Celle qui l'a privée de son premier amour.
Sa grande-soeur.
Elle vient, elle va. Elle est parfois là. Deux sœurs qui s'évitent depuis le drame.
Pourtant, son aînée lui a sourit, comme si de rien n'était. « Hypocrite. T'en es fière, hein ? » pensait-elle en fronçant les sourcils avant de tourner les talons, ses tripes se tordant, lui causant d'insupportables nausées.
Voilà comment elle se retrouve là, fille sensible qu'elle est, coude sur le bar et verre à la main. Et ce n'est pas de l'eau...
Ses nerfs sont à vif. Ses pensées et souvenirs la hantent. Et autant dire que l'alcool ne l'aide pas à gérer la situation comme il se doit... Non, elle n'a pas atteint sa limite, mais penser correctement devient un exercice difficile.
Misère.
Elle s'affale sur le bar, tête plongée dans ses bras, pousse un profond soupire.
Où a-t-elle pu merder pour en arriver là ?

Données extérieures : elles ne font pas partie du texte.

(* ===== verification/Providers.v ===== *)
(** Which provider a session runs on: the operator's allowlist of runtimes
    (core/runtime_gating.py), the factory with its alias table and its gate
    (providers/factory.py), the provider a model name stands for (phase_config.py), and
    the rotation of providers after failures (core/provider_failover.py).

    The environment is a finite map.  The constructor arguments of a provider that are not
    strings are left out; [None] is a value, as in [api_key=None].  Constructing a provider
    ([_instantiate]) is the argument [instantiate], the hardening of the process
    [hardened]. *)
From Stdlib Require Import QArith Qminmax.
From S2P Require Import Prelude PyData.
Local Open Scope nat_scope.

Abbreviation environ := (gmap string string).

(** [os.environ.get(k) or ""] *)
Definition env_text (env : environ) (k : string) : string := default "" (env !! k).

(** [d.get(k)] on a table of the source. *)
Fixpoint assoc {A} (k : string) (l : list (string * A)) : option A :=
  match l with
  | [] => None
  | (k', v) :: l' => if String.eqb k k' then Some v else assoc k l'
  end.

(** ** The registries of the factory *)

Definition _AGENTIC_REGISTRY : list (string * (string * string)) :=
  [("claude", ("providers.claude", "ClaudeProvider"));
   ("codex", ("providers.codex_agentic", "CodexAgenticProvider"));
   ("antigravity", ("providers.antigravity_agentic", "AntigravityAgenticProvider"));
   ("ollama", ("providers.ollama_agentic", "OllamaAgenticProvider"));
   ("copilot", ("providers.copilot_agentic", "CopilotAgenticProvider"));
   ("opencode", ("providers.opencode_agentic", "OpenCodeAgenticProvider"));
   ("openai-compatible",
      ("providers.openai_compatible_agentic", "OpenAICompatibleAgenticProvider"));
   ("github-models",
      ("providers.openai_compatible_agentic", "OpenAICompatibleAgenticProvider"));
   ("ollama-cloud", ("providers.ollama_agentic", "OllamaAgenticProvider"))].

Definition _TEXT_REGISTRY : list (string * (string * string)) :=
  [("claude", ("providers.claude", "ClaudeProvider"));
   ("codex", ("providers.codex", "CodexCLIProvider"));
   ("antigravity", ("providers.antigravity", "AntigravityCLIProvider"));
   ("ollama", ("providers.ollama", "OllamaProvider"));
   ("copilot", ("providers.copilot_agentic", "CopilotAgenticProvider"));
   ("opencode", ("providers.opencode", "OpenCodeProvider"));
   ("openai-compatible", ("providers.openai_compatible", "OpenAICompatibleProvider"));
   ("github-models", ("providers.openai_compatible", "OpenAICompatibleProvider"));
   ("ollama-cloud", ("providers.ollama", "OllamaProvider"))].

Definition _AGENTIC_PHASES : list string := ["spec"; "planning"; "coding"; "qa_fixer"; "qa"].

Definition _PROVIDER_ALIASES : list (string * string) :=
  [("claude", "claude"); ("claude-sdk", "claude"); ("anthropic", "claude");
   ("codex", "codex"); ("codex-cli", "codex"); ("openai-codex", "codex");
   ("antigravity", "antigravity"); ("antigravity-cli", "antigravity");
   ("gemini", "antigravity"); ("gemini-cli", "antigravity"); ("google", "antigravity");
   ("ollama", "ollama"); ("local", "ollama"); ("local-ollama", "ollama");
   ("ollama-cloud", "ollama-cloud"); ("ollama.com", "ollama-cloud");
   ("cloud-ollama", "ollama-cloud");
   ("copilot", "copilot"); ("github-copilot", "copilot"); ("gh-copilot", "copilot");
   ("opencode", "opencode"); ("open-code", "opencode");
   ("openai", "openai-compatible"); ("openai-api", "openai-compatible");
   ("openai-compatible", "openai-compatible"); ("studio", "openai-compatible");
   ("oai", "openai-compatible"); ("lm-studio", "openai-compatible");
   ("lmstudio", "openai-compatible"); ("vllm", "openai-compatible");
   ("openrouter", "openai-compatible"); ("together", "openai-compatible");
   ("together-ai", "openai-compatible"); ("groq", "openai-compatible");
   ("localai", "openai-compatible"); ("anyscale", "openai-compatible");
   ("github-models", "github-models"); ("gh-models", "github-models")].

(** ** The allowlist (core/runtime_gating.py) *)

Definition DEFAULT_RUNTIME : string := "claude".
Definition MANUAL_ENABLE_ONLY : gset string := {["claude-subagents"; "dynamic-workflow"]}.
Definition ALLOWLIST_ENV : string := "AIFACTORY_RUNTIMES".
Definition _ALLOW_ALL_TOKEN : string := "all".

Definition known_runtimes : gset string :=
  list_to_set _AGENTIC_REGISTRY.*1 ∪ list_to_set _TEXT_REGISTRY.*1 ∪ MANUAL_ENABLE_ONLY.

Definition normalize_runtime (runtime : option string) : string :=
  let name := lower (strip (default "" runtime)) in
  if is_empty name then DEFAULT_RUNTIME else name.

Definition _canonical_token (token : string) : option string :=
  let resolved := default token (assoc token _PROVIDER_ALIASES) in
  if bool_decide (resolved ∈ known_runtimes) then Some resolved else None.

(** [{t.strip().lower() for t in raw.split(",") if t.strip()}], before the set is built:
    the failover chain reads its variable the same way and keeps the order. *)
Definition tokens_of (raw : string) : list string :=
  (fun t => lower (strip t)) <$> keep (fun t => negb (is_empty (strip t))) (split_on "," raw).

Definition operator_allowlist (env : environ) : res (gset string) :=
  let raw := strip (env_text env ALLOWLIST_ENV) in
  let enabled : gset string := {[DEFAULT_RUNTIME]} in
  if is_empty raw then Ok enabled
  else
    let tokens : gset string := list_to_set (tokens_of raw) in
    let enabled :=
      if bool_decide (_ALLOW_ALL_TOKEN ∈ tokens)
      then enabled ∪ known_runtimes ∖ MANUAL_ENABLE_ONLY else enabled in
    let named := elements (tokens ∖ {[_ALLOW_ALL_TOKEN]}) in
    let unknown := keep (fun t => bool_decide (_canonical_token t = None)) named in
    if list_truthy unknown then Err ValueError
    else Ok (enabled ∪ list_to_set (omap _canonical_token named)).

Definition RuntimeNotEnabledError : exn := AppError "RuntimeNotEnabledError".

Definition is_runtime_enabled (runtime : option string) (env : environ) : res bool :=
  let name := normalize_runtime runtime in
  let! enabled := operator_allowlist env in
  Ok (bool_decide (name ∈ enabled)).

Definition require_enabled (runtime : string) (env : environ) : res unit :=
  match is_runtime_enabled (Some runtime) env with
  | Ok true => Ok tt
  | Ok false => let! _ := operator_allowlist env in Err RuntimeNotEnabledError
  | Err e => Err e
  end.

(** The contract's [execution] block, any JSON value. *)
Definition runtime_from_execution (execution : json) : string :=
  match execution with
  | JObj d =>
      normalize_runtime (match dget "runtime" d with Some (JStr raw) => Some raw | _ => None end)
  | _ => DEFAULT_RUNTIME
  end.

Definition resolve_runtime (execution : json) (env : environ) : res string :=
  let runtime := runtime_from_execution execution in
  if String.eqb runtime DEFAULT_RUNTIME then Ok DEFAULT_RUNTIME
  else
    let! enabled := operator_allowlist env in
    if bool_decide (runtime ∈ enabled) then Ok runtime else Err RuntimeNotEnabledError.

Definition selectable_runtimes (env : environ) : res (list (string * bool)) :=
  let! enabled := operator_allowlist env in
  Ok ((fun name => (name, bool_decide (name ∈ enabled)))
        <$> sort_by String.leb (elements known_runtimes)).

(** ** The factory (providers/factory.py) *)

Definition _resolve_canonical (provider_name : string) : res string :=
  match assoc (lower (strip provider_name)) _PROVIDER_ALIASES with
  | Some canonical => Ok canonical
  | None => Err ValueError
  end.

(** Keyword arguments; [setdefault] keeps what the caller passed. *)
Abbreviation kwargs := (gmap string (option string)).
Definition setdefault (k : string) (v : option string) (kw : kwargs) : kwargs :=
  match kw !! k with Some _ => kw | None => <[k := v]> kw end.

La soirée était maintenant bien entamée et Teb étouffa un bâillement avant de lui adresser un sourire d’excuse.
- Pardon, je vais devoir y aller. On a pris une nouvelle mission demain, et on part assez tôt.
- Et tu viens picoler la veille de ton départ ? Tu n’es pas très sérieux, dis-moi.
Rhis lui lança un regard taquin, puis il se leva.
- Je t’offre la tournée, reste là.
Sur ces paroles, il quitta leur table pour se diriger vers le bar et le tavernier lui offrit bientôt un grand sourire.
- Ah, Rhis, cela fait longtemps ! Comment va ?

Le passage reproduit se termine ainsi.